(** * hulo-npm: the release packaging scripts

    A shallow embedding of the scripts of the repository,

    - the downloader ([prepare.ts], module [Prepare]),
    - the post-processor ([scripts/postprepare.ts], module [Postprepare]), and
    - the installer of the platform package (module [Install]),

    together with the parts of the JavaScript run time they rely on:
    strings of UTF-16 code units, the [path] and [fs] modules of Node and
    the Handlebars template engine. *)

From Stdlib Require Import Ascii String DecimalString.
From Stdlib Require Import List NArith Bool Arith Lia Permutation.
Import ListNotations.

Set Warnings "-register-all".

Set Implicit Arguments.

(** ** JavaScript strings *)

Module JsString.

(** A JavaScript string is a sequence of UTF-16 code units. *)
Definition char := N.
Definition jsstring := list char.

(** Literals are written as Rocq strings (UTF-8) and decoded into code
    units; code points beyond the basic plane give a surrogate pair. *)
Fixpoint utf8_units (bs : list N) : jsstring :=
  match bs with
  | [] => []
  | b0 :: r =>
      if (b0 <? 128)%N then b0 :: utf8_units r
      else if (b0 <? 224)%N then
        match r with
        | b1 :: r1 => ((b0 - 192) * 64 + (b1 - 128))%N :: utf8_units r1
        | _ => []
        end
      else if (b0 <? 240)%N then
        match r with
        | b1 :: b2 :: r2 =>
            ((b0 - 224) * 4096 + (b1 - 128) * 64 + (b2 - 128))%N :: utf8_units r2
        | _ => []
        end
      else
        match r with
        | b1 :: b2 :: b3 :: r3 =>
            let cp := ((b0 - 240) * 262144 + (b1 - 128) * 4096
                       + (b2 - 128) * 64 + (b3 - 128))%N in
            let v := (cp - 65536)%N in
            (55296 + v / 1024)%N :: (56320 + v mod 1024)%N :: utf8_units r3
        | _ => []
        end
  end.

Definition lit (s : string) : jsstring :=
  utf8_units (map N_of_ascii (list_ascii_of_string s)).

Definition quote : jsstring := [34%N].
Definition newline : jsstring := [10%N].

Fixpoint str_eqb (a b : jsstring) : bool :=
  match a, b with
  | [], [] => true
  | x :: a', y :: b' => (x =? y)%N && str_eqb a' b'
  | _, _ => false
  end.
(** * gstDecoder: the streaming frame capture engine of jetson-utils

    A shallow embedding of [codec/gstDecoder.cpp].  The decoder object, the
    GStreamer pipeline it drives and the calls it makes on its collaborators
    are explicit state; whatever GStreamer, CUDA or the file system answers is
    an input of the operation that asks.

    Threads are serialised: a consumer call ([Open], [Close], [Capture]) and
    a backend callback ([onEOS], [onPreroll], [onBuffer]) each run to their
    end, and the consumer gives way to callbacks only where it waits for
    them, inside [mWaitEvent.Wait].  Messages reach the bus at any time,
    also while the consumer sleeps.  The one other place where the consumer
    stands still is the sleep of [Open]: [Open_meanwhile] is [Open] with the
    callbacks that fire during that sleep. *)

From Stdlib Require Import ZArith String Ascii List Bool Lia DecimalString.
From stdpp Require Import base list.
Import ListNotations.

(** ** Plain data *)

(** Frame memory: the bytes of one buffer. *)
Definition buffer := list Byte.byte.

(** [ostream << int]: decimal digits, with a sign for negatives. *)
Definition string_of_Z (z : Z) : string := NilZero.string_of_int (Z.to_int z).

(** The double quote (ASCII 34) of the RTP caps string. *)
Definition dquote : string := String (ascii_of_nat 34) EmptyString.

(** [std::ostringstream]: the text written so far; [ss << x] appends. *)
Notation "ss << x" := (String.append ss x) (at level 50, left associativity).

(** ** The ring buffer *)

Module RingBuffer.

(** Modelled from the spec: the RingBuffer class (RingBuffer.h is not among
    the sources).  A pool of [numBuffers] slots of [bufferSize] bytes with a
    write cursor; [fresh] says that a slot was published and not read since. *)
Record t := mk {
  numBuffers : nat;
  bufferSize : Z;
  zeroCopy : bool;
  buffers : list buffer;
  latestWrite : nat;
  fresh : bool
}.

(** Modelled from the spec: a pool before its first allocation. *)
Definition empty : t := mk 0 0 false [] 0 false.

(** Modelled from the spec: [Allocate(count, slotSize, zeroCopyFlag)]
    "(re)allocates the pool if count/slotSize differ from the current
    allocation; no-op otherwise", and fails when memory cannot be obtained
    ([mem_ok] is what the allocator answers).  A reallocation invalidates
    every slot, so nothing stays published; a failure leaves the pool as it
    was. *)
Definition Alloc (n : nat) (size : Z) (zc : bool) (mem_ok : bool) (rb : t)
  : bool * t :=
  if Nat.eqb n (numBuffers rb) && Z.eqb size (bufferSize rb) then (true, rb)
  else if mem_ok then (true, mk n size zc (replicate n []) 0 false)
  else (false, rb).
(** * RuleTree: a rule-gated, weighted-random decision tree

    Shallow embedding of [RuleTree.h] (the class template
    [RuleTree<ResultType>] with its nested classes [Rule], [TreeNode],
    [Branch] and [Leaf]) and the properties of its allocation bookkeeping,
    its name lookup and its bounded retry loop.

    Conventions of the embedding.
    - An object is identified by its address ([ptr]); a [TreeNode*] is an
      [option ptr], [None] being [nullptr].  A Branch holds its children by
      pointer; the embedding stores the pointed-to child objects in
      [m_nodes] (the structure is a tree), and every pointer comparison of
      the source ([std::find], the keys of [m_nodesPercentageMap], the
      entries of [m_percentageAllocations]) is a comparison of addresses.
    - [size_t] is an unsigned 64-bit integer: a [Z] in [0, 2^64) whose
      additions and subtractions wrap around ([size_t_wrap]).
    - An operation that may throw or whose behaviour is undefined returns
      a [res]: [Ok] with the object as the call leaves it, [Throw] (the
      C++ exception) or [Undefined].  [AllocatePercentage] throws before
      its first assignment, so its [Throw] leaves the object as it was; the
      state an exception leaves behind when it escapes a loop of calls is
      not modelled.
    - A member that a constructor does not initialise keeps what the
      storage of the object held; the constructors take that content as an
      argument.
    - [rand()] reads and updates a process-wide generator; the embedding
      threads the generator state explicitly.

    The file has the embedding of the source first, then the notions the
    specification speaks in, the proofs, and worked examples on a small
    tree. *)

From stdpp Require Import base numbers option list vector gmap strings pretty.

────────

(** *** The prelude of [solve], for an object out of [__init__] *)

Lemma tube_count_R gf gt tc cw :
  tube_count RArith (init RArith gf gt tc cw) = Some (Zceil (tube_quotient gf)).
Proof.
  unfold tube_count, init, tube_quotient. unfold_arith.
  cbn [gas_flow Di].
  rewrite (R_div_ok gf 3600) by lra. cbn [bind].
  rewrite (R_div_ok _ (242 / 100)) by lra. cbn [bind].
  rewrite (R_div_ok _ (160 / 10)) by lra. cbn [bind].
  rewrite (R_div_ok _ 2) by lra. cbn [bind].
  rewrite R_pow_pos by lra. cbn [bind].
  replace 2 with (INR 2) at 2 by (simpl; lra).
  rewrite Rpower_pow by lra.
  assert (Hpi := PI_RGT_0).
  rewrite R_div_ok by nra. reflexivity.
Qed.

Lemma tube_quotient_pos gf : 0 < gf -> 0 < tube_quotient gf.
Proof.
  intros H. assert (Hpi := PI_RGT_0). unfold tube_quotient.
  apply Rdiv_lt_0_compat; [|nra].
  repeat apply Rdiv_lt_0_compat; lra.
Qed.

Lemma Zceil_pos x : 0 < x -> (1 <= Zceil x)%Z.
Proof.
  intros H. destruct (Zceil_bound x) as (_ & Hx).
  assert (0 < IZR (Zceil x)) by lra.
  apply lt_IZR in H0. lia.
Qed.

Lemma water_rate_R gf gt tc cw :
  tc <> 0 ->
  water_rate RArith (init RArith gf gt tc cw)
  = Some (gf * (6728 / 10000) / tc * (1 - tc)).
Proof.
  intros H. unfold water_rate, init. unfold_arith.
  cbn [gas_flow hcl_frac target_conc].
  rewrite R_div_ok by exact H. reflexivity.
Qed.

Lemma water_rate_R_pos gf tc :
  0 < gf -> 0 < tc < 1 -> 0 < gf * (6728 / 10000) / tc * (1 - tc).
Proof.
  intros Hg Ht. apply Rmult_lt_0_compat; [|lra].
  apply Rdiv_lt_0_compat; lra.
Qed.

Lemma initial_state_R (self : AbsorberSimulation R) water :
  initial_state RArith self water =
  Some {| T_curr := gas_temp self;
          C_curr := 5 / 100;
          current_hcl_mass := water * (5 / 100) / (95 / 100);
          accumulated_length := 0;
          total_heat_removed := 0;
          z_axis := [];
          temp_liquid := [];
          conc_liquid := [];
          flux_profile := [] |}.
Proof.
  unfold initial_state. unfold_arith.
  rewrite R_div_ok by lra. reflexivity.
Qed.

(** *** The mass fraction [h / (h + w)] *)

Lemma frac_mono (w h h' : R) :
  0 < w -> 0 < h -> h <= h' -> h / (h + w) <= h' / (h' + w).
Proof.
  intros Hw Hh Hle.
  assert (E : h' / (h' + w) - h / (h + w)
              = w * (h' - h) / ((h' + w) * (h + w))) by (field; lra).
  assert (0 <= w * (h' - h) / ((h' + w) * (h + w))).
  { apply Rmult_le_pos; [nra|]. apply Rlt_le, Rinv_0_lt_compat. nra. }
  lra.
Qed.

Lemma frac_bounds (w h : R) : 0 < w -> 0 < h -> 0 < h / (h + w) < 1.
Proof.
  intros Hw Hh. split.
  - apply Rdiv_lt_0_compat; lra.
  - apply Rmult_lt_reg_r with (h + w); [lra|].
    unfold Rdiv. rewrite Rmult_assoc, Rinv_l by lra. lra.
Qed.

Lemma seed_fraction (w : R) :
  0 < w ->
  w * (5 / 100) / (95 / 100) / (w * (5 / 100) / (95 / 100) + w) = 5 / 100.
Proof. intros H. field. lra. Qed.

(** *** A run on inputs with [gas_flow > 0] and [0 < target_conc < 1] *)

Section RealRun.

────────

| EXERCISE REQUIREMENTS |
From the entries above, restate word for word the lines from the line containing "let cp := ((b0" to the line containing "bytes with a", both ends included, and nothing more.

| OUTPUT FOR THIS TASK |
            let cp := ((b0 - 240) * 262144 + (b1 - 128) * 4096
                       + (b2 - 128) * 64 + (b3 - 128))%N in
            let v := (cp - 65536)%N in
            (55296 + v / 1024)%N :: (56320 + v mod 1024)%N :: utf8_units r3
        | _ => []
        end
  end.

Definition lit (s : string) : jsstring :=
  utf8_units (map N_of_ascii (list_ascii_of_string s)).

Definition quote : jsstring := [34%N].
Definition newline : jsstring := [10%N].

Fixpoint str_eqb (a b : jsstring) : bool :=
  match a, b with
  | [], [] => true
  | x :: a', y :: b' => (x =? y)%N && str_eqb a' b'
  | _, _ => false
  end.
(** * gstDecoder: the streaming frame capture engine of jetson-utils

    A shallow embedding of [codec/gstDecoder.cpp].  The decoder object, the
    GStreamer pipeline it drives and the calls it makes on its collaborators
    are explicit state; whatever GStreamer, CUDA or the file system answers is
    an input of the operation that asks.

    Threads are serialised: a consumer call ([Open], [Close], [Capture]) and
    a backend callback ([onEOS], [onPreroll], [onBuffer]) each run to their
    end, and the consumer gives way to callbacks only where it waits for
    them, inside [mWaitEvent.Wait].  Messages reach the bus at any time,
    also while the consumer sleeps.  The one other place where the consumer
    stands still is the sleep of [Open]: [Open_meanwhile] is [Open] with the
    callbacks that fire during that sleep. *)

From Stdlib Require Import ZArith String Ascii List Bool Lia DecimalString.
From stdpp Require Import base list.
Import ListNotations.

(** ** Plain data *)

(** Frame memory: the bytes of one buffer. *)
Definition buffer := list Byte.byte.

(** [ostream << int]: decimal digits, with a sign for negatives. *)
Definition string_of_Z (z : Z) : string := NilZero.string_of_int (Z.to_int z).

(** The double quote (ASCII 34) of the RTP caps string. *)
Definition dquote : string := String (ascii_of_nat 34) EmptyString.

(** [std::ostringstream]: the text written so far; [ss << x] appends. *)
Notation "ss << x" := (String.append ss x) (at level 50, left associativity).

(** ** The ring buffer *)

Module RingBuffer.

(** Modelled from the spec: the RingBuffer class (RingBuffer.h is not among
    the sources).  A pool of [numBuffers] slots of [bufferSize] bytes with a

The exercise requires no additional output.